> [ACTIVITY]: For the entries below, the result should be an exact transcription of the lines from the one with "- destruct (fetchers" up to and including the one with "pose proof (fetcher_step_status", and only those.

-- EXTRACTED INFORMATION follows --

Lemma step_status_mirrors net a m :
  status_mirrors_fetchers m → status_mirrors_fetchers (step net a m).
Proof.
  intros [Hsome Hnone]. destruct a; simpl; try done.
  - destruct (fetchers m !! i) as [f|] eqn:Hf; [|done].
    destruct (Hsome i f Hf) as (Hi & Hst & Hpc). subst i.
    pose proof (fetcher_step_status net f (manager m) (outside m) Hst Hpc) as H.
    destruct (fetcher_step net f (manager m) (outside m)) as [[f' dm'] w'].
    destruct H as (Hi' & Hst' & Hpc').
    assert (Hlt1 : (thread_index f < length (fetchers m))%nat)
      by (by eapply lookup_lt_Some).
    assert (Hlt2 : (thread_index f < length (thread_status (manager m)))%nat)
      by (by eapply lookup_lt_Some).
    split; simpl.
    + intros j g Hg. destruct (decide (j = thread_index f)) as [-> | Hne].
      * rewrite list_lookup_insert_eq in Hg by done. injection Hg as <-.
        rewrite Hst'. by rewrite list_lookup_insert_eq.
      * rewrite list_lookup_insert_ne in Hg by done.
        rewrite Hst', list_lookup_insert_ne by done. by apply Hsome.
    + intros j Hj. destruct (decide (j = thread_index f)) as [-> | Hne].
      * by rewrite list_lookup_insert_eq in Hj.
      * rewrite list_lookup_insert_ne in Hj by done.
        rewrite Hst', list_lookup_insert_ne by done. by apply Hnone.
  - unfold coord_step.
    destruct (coord m);
      repeat match goal with
             | |- context [existsb ?f ?l] => destruct (existsb f l)
             | |- context [stop_event ?d] => destruct (stop_event d)
             | |- context [pause_event ?d] => destruct (pause_event d)
             | |- context [progress_callback ?d && ?c] =>
                 destruct (progress_callback d && c)
             | |- context [finish ?d ?w] => destruct (finish d w)
             end; done.
Qed.

Lemma run_status_mirrors net schedule : ∀ m,
  status_mirrors_fetchers m → status_mirrors_fetchers (run net schedule m).
Proof.
  induction schedule as [|a schedule IH]; intros m Hm; [done|].
  apply IH. by apply step_status_mirrors.
Qed.

Lemma no_fetcher_mirrors dm w c (n : nat) :
  thread_status dm = replicate n false →
  status_mirrors_fetchers (mkMachine dm w [] c).
Proof.
  intros Hst. split; simpl; [done|]. intros i _. rewrite Hst.
  intros H. apply lookup_replicate in H as [H _]. discriminate H.
Qed.

Lemma start_status_mirrors net dm w :
  file_name dm ≠ EmptyString → status_mirrors_fetchers (start net dm w).
Proof.
  intros Hname. unfold start. rewrite bool_decide_eq_false_2 by done.
  destruct (get_file_info net (reset dm)) as [dm'|e] eqn:Hprobe.
  2:{ by eapply no_fetcher_mirrors. }
  apply get_file_info_thread_status in Hprobe as [Hst Hn].
  simpl in Hst, Hn.
  destruct (accept_ranges dm') eqn:Hranges; simpl.
  2:{ by eapply no_fetcher_mirrors. }
  destruct (split_ranges dm') as [ranges|e] eqn:Hsplit.
  2:{ by eapply no_fetcher_mirrors. }
  assert (Hlen : (length ranges ≤ Z.to_nat (num_threads dm))%nat).
  { unfold split_ranges in Hsplit. rewrite Hranges in Hsplit. simpl in Hsplit.
    rewrite Hn in Hsplit.
    destruct (Z.eqb_spec (num_threads dm) 1) as [E | _].
    - injection Hsplit as <-. rewrite E. simpl. lia.
    - destruct (num_threads dm =? 0); [discriminate Hsplit|].
      injection Hsplit as <-. rewrite ranges_length. lia. }
  split; simpl.
  - intros i f Hf. rewrite list_lookup_imap in Hf.
    apply fmap_Some in Hf as (r & Hr & ->). simpl.
    split; [done|]. split; [|done].
    rewrite Hst. apply lookup_replicate. split; [done|].
    apply lookup_lt_Some in Hr. exact (Nat.lt_le_trans _ _ _ Hr Hlen).
  - intros i _. rewrite Hst.
    intros H. apply lookup_replicate in H as [H _]. discriminate H.
Qed.

(** X10.  In every run of [start] on a non-empty file name, an entry of
    [thread_status] is [True] exactly when the fetcher of that index has run
    to its last line; a fetcher that failed or returned on the stop flag
    leaves [False].  No fetcher ever dies on the store into the list: its
    index is always within it. *)
Theorem status_true_iff_succeeded net dm w schedule :
  file_name dm ≠ EmptyString →
  let m := run net schedule (start net dm w) in
  (∀ i : nat, thread_status (manager m) !! i = Some true ↔
              ∃ f, fetchers m !! i = Some f ∧ pc f = FDead Succeeded) ∧
  (∀ f, f ∈ fetchers m → pc f ≠ FDead (Died IndexError)).
Proof.
  intros Hname m.
  destruct (run_status_mirrors net schedule _ (start_status_mirrors net dm w Hname))
    as [Hsome Hnone].
  fold m in Hsome, Hnone. split.
  - intros i. split.
    + intros Htrue. destruct (fetchers m !! i) as [f|] eqn:Hf.
      * exists f. split; [done|].
        destruct (Hsome i f Hf) as (_ & Hst & _).
        rewrite Htrue in Hst. injection Hst as Hst. unfold succeeded in Hst.
        destruct (pc f) as [| | | | | | | | |[| |]]; done.
      * by apply Hnone in Hf.
    + intros (f & Hf & Hpc). destruct (Hsome i f Hf) as (_ & Hst & _).
      rewrite Hst. unfold succeeded. by rewrite Hpc.
  - intros f Hf. apply list_elem_of_lookup in Hf as [i Hf].
    by destruct (Hsome i f Hf) as (_ & _ & ?).
Qed.

Lemma status_true_iff_succeeded_witness :
  let net := Scenario.server [Ok Scenario.b1] in
  let m := run net (Scenario.steps 0 10 ++ [SetStop] ++ Scenario.steps 1 4)
               (start net (Scenario.manager 2) Scenario.nothing) in
  (pc <$> fetchers m) = [FDead Succeeded; FDead Returned] ∧
  thread_status (manager m) = [true; false] ∧
  (∀ i : nat, thread_status (manager m) !! i = Some true ↔
              ∃ f, fetchers m !! i = Some f ∧ pc f = FDead Succeeded) ∧
  (∀ f, f ∈ fetchers m → pc f ≠ FDead (Died IndexError)).
Proof.
  intros net m.
  split; [vm_compute; reflexivity|]. split; [vm_compute; reflexivity|].
  apply (status_true_iff_succeeded net (Scenario.manager 2) Scenario.nothing).
  discriminate.
Defined.

(** ** The end of a run *)

(** With every segment store in place the assembly copies them all, in
    index order, removes them and touches no other file. *)
Lemma combine_all_present dm (files : gmap string (list Byte.byte))
    (parts : list (list Byte.byte)) :
  chunk_size dm ≠ 0 →
  length parts = Z.to_nat (num_threads dm) →
  (∀ (i : nat) c, parts !! i = Some c →
                  files !! part_file dm (Z.of_nat i) = Some c) →
  ∃ files',
    combine_loop dm (Py.range (num_threads dm)) (<[file_name dm := []]> files)
    = (Ok tt, files') ∧
    files' !! file_name dm = Some (concat parts) ∧
    (∀ i : nat, (i < length parts)%nat → files' !! part_file dm (Z.of_nat i) = None) ∧
    (∀ p, p ≠ file_name dm →
          (∀ i : nat, (i < length parts)%nat → p ≠ part_file dm (Z.of_nat i)) →
          files' !! p = files !! p).
Proof.
  intros Hsize Hlen Hparts.
  assert (Hopen : ∀ i, <[file_name dm := []]> files !! part_file dm i
                       = files !! part_file dm i).
  { intros i. apply lookup_insert_ne. intros E. symmetry in E.
    by apply part_file_not_output in E. }
  destruct (combine_loop_spec dm Hsize (Z.to_nat (num_threads dm)) 0
              (<[file_name dm := []]> files) [])
    as (k & contents & Hk & Hlenc & Hsrc & Hloop); [apply lookup_insert_eq|].
  unfold Py.range.
  replace (seqZ 0 (num_threads dm))
    with (seqZ 0 (Z.of_nat (Z.to_nat (num_threads dm))))
    by (unfold seqZ; by rewrite Nat2Z.id).
  destruct (combine_loop dm (seqZ 0 (Z.of_nat (Z.to_nat (num_threads dm))))
              (<[file_name dm := []]> files)) as [r files'].
  destruct Hloop as (Hres & Hgone & Hframe & Hend). simpl in *.
  destruct (decide (k = Z.to_nat (num_threads dm))) as [-> | Hne].
  - assert (contents = parts) as ->.
    { apply list_eq_same_length with (Z.to_nat (num_threads dm)); [done..|].
      intros i c1 c2 Hi H1 H2.
      apply Hsrc in H1. apply Hparts in H2. rewrite Hopen in H1.
      rewrite Z.add_0_l in H1. congruence. }
    exists files'. subst r. rewrite Hlen.
    split; [done|]. split; [done|]. split; [done|].
    intros p Hp Hnot. rewrite Hframe by done. by apply lookup_insert_ne.
  - exfalso. destruct Hend as [_ Hmiss]. rewrite Hopen, Z.add_0_l in Hmiss.
    destruct (lookup_lt_is_Some_2 parts k) as [c Hc]; [lia|].
    apply Hparts in Hc. congruence.
Qed.

(** X11.  With a status callback attached, every status [True], a block
    size other than 0 and every segment store in place, the closing steps of
    [start] succeed: the output file is the stores put end to end in index
    order, the stores are gone, no other file is touched, and the callback
    is told "completed" twice, once by [_combine_chunks] and once by [start]. *)
Theorem finish_assembles dm w (parts : list (list Byte.byte)) :
  status_callback dm = true →
  forallb id (thread_status dm) = true →
  chunk_size dm ≠ 0 →
  length parts = Z.to_nat (num_threads dm) →
  (∀ (i : nat) c, parts !! i = Some c →
                  fs w !! part_file dm (Z.of_nat i) = Some c) →
  ∃ w', finish dm w = (Ok tt, w') ∧
        fs w' !! file_name dm = Some (concat parts) ∧
        (∀ i : nat, (i < length parts)%nat →
                    fs w' !! part_file dm (Z.of_nat i) = None) ∧
        (∀ p, p ≠ file_name dm →
              (∀ i : nat, (i < length parts)%nat → p ≠ part_file dm (Z.of_nat i)) →
              fs w' !! p = fs w !! p) ∧
        log w' = log w ++ [Status "completed"; Status "completed"].
Proof.
  intros Hcb Hst Hsize Hlen Hparts.
  destruct (combine_all_present dm (fs w) parts Hsize Hlen Hparts)
    as (files' & Hrun & Hout & Hgone & Hframe).
  unfold finish, combine_chunks. rewrite Hst, Hrun, Hcb.
  eexists. split; [reflexivity|]. simpl.
  split; [done|]. split; [done|]. split; [done|]. by rewrite <- app_assoc.
Qed.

-- EXTRACTED INFORMATION concluded --

> [ANSWER BOX]:
  - destruct (fetchers m !! i) as [f|] eqn:Hf; [|done].
    destruct (Hsome i f Hf) as (Hi & Hst & Hpc). subst i.
    pose proof (fetcher_step_status net f (manager m) (outside m) Hst Hpc) as H.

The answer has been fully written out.